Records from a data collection
*****

(* ===== verification/AffinityFacts.v ===== *)
(** * What a compiled affinity says

    The compiled selector is read back against the terms it was compiled from:
    when compiling succeeds, which clusters match, and what a match weighs.  What
    a term says (its operators, its form, the fields a component looks in) is
    written down here on the API types and proved to be what the compiler reads. *)

From S2P Require Import Prelude Affinity.
Local Open Scope go_scope.
Local Open Scope Z_scope.

(** A loop whose steps succeed on the elements [P] and then do [g]. *)
Lemma ofold_ok_iff {E A B} (f : A → B → outcome E A) (g : A → B → A) (P : B → Prop) a l b :
  (∀ a x b, f a x = Ok b ↔ P x ∧ b = g a x) →
  ofold f a l = Ok b ↔ Forall P l ∧ b = foldl g a l.
Proof.
  intros Hf. revert a. induction l as [|x l IH]; intros a; simpl.
  { split; [intros [= ->]; split; [constructor|done]|intros [_ ->]; done]. }
  rewrite Forall_cons. split.
  - intros (a' & [HP ->]%Hf & [? ->]%IH)%obind_Ok_inv. done.
  - intros [[HP Hl] ->]. rewrite (proj2 (Hf a x (g a x))) by done. simpl. by apply IH.
Qed.

Lemma imap_pair_snd {A} (l : list A) : (imap pair l).*2 = l.
Proof. apply list_eq. intros i. rewrite list_lookup_fmap, list_lookup_imap. by destruct (l !! i). Qed.

Lemma Forall_imap_pair {A} (P : A → Prop) (l : list A) : Forall (λ ix, P ix.2) (imap pair l) ↔ Forall P l.
Proof. rewrite <-(imap_pair_snd l) at 2. by rewrite Forall_fmap. Qed.

Lemma foldl_imap_pair {A B} (g : B → A → B) (b : B) (l : list A) :
  foldl (λ b ix, g b ix.2) b (imap pair l) = foldl g b l.
Proof.
  rewrite <-(imap_pair_snd l) at 2. revert b. induction (imap pair l) as [|x r IH]; intros b; simpl; auto.
Qed.

(** ** What the fields of a term mean *)

(** The operators of the API and the label operators they stand for. *)
Definition operatorTable : list (string * selectionOperator) :=
  [("In", OpIn); ("NotIn", OpNotIn); ("Exists", OpExists); ("DoesNotExist", OpDoesNotExist);
   ("Gt", OpGreaterThan); ("Lt", OpLessThan)].
Definition operatorOf (op : string) : option selectionOperator :=
  snd <$> head (filter (λ row, row.1 = op) operatorTable).

Lemma labelOperators_table op : labelOperators op = operatorOf op.
Proof.
  unfold labelOperators, NodeSelectorOpIn, NodeSelectorOpNotIn.
  repeat (case_decide; [by subst|]). unfold operatorOf, operatorTable.
  by repeat (rewrite filter_cons_False by (simpl; congruence)).
Qed.

(** The fields of a block of weights, in each form. *)
Definition integersOf (w : ClusterAffinityWeights) : list (option Z) := [Default w; Engine w; Decoder w; Router w].
Definition ratiosOf (w : ClusterAffinityWeights) : list (option ReplicaRatio) :=
  [DefaultReplicas w; EngineReplicas w; DecoderReplicas w; RouterReplicas w].

(** A block is in ratio form when it sets any ratio. *)
Definition givesRatios (w : ClusterAffinityWeights) : bool := bool_decide (Exists is_Some (ratiosOf w)).
Definition inRatioForm (ts : list ClusterAffinityTerm) : bool :=
  existsb (λ t, match Weights t with Some w => givesRatios w | None => false end) ts.

(** The fields a component looks in, in order: its own, the default, and for a
    decoder or a router the engine's. *)
Definition lookIn {A} (component : string) (default engine decoder router : option A) : list (option A) :=
  if decide (component = "engine") then [engine; default]
  else if decide (component = "decoder") then [decoder; default; engine]
  else if decide (component = "router") then [router; default; engine]
  else [].
Definition firstSet {A} (l : list (option A)) : option A := head (omap id l).

(** The least and the most weight a term gives a component, if it gives one: in
    ratio form the two ends of its ratio, an open end counting one; otherwise its
    integer twice. *)
Definition shareFor (component : string) (t : ClusterAffinityTerm) : option (Z * Z) :=
  w ← Weights t;
  if givesRatios w
  then (λ r, (default 1 (Min r), default 1 (Max r))) <$>
         firstSet (lookIn component (DefaultReplicas w) (EngineReplicas w) (DecoderReplicas w) (RouterReplicas w))
  else (λ v, (v, v)) <$> firstSet (lookIn component (Default w) (Engine w) (Decoder w) (Router w)).

(** The code reads these fields this way. *)
Lemma usesRatios_gives w : usesRatios (Some w) = givesRatios w.
Proof.
  unfold usesRatios, givesRatios, ratiosOf. apply eq_bool_prop_intro.
  rewrite bool_decide_spec, !orb_True, !bool_decide_spec, !Exists_cons, Exists_nil. tauto.
Qed.

Lemma UsesRatios_form ts : UsesRatios ts = inRatioForm ts.
Proof.
  unfold UsesRatios, inRatioForm. induction ts as [|t ts IH]; [done|]. simpl existsb. rewrite IH. f_equal.
  destruct (Weights t) as [w|]; [apply usesRatios_gives|done].
Qed.

Lemma givesRatios_false w : givesRatios w = false → ratiosOf w = [None; None; None; None].
Proof.
  unfold givesRatios, ratiosOf. rewrite bool_decide_eq_false. intros H.
  destruct (DefaultReplicas w); [destruct H; by constructor|].
  destruct (EngineReplicas w); [destruct H; do 1 right; by constructor|].
  destruct (DecoderReplicas w); [destruct H; do 2 right; by constructor|].
  destruct (RouterReplicas w); [destruct H; do 3 right; by constructor|]. done.
Qed.

Lemma termRatio_first t w component :
  Weights t = Some w →
  termRatio t component =
  firstSet (lookIn component (DefaultReplicas w) (EngineReplicas w) (DecoderReplicas w) (RouterReplicas w)).
Proof.
  intros Hw. unfold termRatio, lookIn, EngineComponent, DecoderComponent, RouterComponent. rewrite Hw. simpl.
  destruct w as [? ? ? ? dr er cr rr]. simpl. by destruct er, dr, cr, rr; repeat case_decide.
Qed.

Lemma termRatio_none t w component : Weights t = Some w → givesRatios w = false → termRatio t component = None.
Proof.
  intros Hw Hg%givesRatios_false. rewrite (termRatio_first t w) by done. injection Hg as -> -> -> ->.
  unfold lookIn. by repeat case_decide.
Qed.

Lemma termWeight_share t component : termWeight t component = fst <$> shareFor component t.
Proof.
  unfold termWeight, shareFor. destruct (Weights t) as [w|] eqn:Hw; [|done]. cbn [mbind option_bind].
  rewrite usesRatios_gives. destruct (givesRatios w).
  - rewrite (termRatio_first t w) by done. by destruct (firstSet _).
  - unfold lookIn, EngineComponent, DecoderComponent, RouterComponent. destruct w as [d e c r ? ? ? ?]. simpl.
    by destruct d, e, c, r; repeat case_decide.
Qed.

Lemma termMax_share t component v :
  termWeight t component = Some v →
  match termRatio t component with Some r => MaxOrOne r | None => v end = (default (1, 1) (shareFor component t)).2.
Proof.
  rewrite termWeight_share. unfold shareFor. destruct (Weights t) as [w|] eqn:Hw; [|done]. cbn [mbind option_bind].
  destruct (givesRatios w) eqn:Hg.
  - rewrite (termRatio_first t w) by done. by destruct (firstSet _).
  - rewrite (termRatio_none t w) by done. destruct (firstSet _); simpl; congruence.
Qed.

(** What a term gives a component is in one of its fields. *)
Lemma firstSet_lookIn {A} component (d e c r : option A) a :
  firstSet (lookIn component d e c r) = Some a → Some a ∈ [d; e; c; r].
Proof. unfold lookIn. destruct d, e, c, r; repeat case_decide; simpl; intros [= <-]; set_solver. Qed.

Section facts.
Context {Lib : LabelLib}.

(** ** What a term says *)

(** The requirement an expression stands for, when it is well formed. *)
Definition requirementOf (req : ClusterSelectorRequirement) : option Requirement :=
  op ← operatorOf (Operator req);
  match NewRequirement (Key req) op (Values req) with inl _ => None | inr r => Some r end.

(** A term selects a cluster: every expression holds of its labels, and every
    field requirement of its name. *)
Definition selects (t : ClusterAffinityTerm) (cluster : WorkloadCluster) : bool :=
  forallb (λ req, match requirementOf req with Some r => RequirementMatches r (Labels cluster) | None => false end)
    (MatchExpressions t)
  && forallb (λ field, Bool.eqb (bool_decide (Operator field = "In")) (bool_decide (ClusterName cluster ∈ Values field)))
       (MatchFields t).

Definition validExpression (req : ClusterSelectorRequirement) : Prop :=
  (length (Values req) ≤ 64)%nat ∧ is_Some (requirementOf req).

Definition validField (req : ClusterSelectorRequirement) : Prop :=
  Key req = "metadata.name" ∧ (Operator req = "In" ∨ Operator req = "NotIn")
  ∧ (1 ≤ length (Values req) ≤ 64)%nat
  ∧ Forall (λ name, IsDNS1123Subdomain name = true) (Values req).

Definition validRatio (r : ReplicaRatio) : Prop := 1 ≤ default 1 (Min r) ∧ 1 ≤ default 1 (Max r).

(** The weights of a term: only in Split; in one form; positive; not empty. *)
Definition validWeights (allowWeights : bool) (t : ClusterAffinityTerm) : Prop :=
  match Weights t with
  | None => True
  | Some w =>
      allowWeights = true ∧
      if givesRatios w
      then Forall (λ f, f = None) (integersOf w) ∧ Forall (λ f, ∀ r, f = Some r → validRatio r) (ratiosOf w)
      else ¬ Forall (λ f, f = None) (integersOf w) ∧ Forall (λ f, ∀ v, f = Some v → 1 ≤ v) (integersOf w)
  end.

Definition validTerm (allowWeights : bool) (t : ClusterAffinityTerm) : Prop :=
  (1 ≤ length (MatchExpressions t) + length (MatchFields t))%nat
  ∧ (length (MatchExpressions t) ≤ 64 ∧ length (MatchFields t) ≤ 64)%nat
  ∧ validWeights allowWeights t ∧ Forall validExpression (MatchExpressions t) ∧ Forall validField (MatchFields t).

(** ** Compiling a term *)

Definition addRequirement (s : LabelSelector) (req : ClusterSelectorRequirement) : LabelSelector :=
  match requirementOf req with Some r => Add s r | None => s end.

*****

## PROBLEM DESCRIPTION
Return only what runs from the line containing "t) ≤ 64)%nat" to the last line of the records above, both ends included, exactly as written.

## ANSWER TO THIS EXERCISE
  ∧ (length (MatchExpressions t) ≤ 64 ∧ length (MatchFields t) ≤ 64)%nat
  ∧ validWeights allowWeights t ∧ Forall validExpression (MatchExpressions t) ∧ Forall validField (MatchFields t).

(** ** Compiling a term *)

Definition addRequirement (s : LabelSelector) (req : ClusterSelectorRequirement) : LabelSelector :=
  match requirementOf req with Some r => Add s r | None => s end.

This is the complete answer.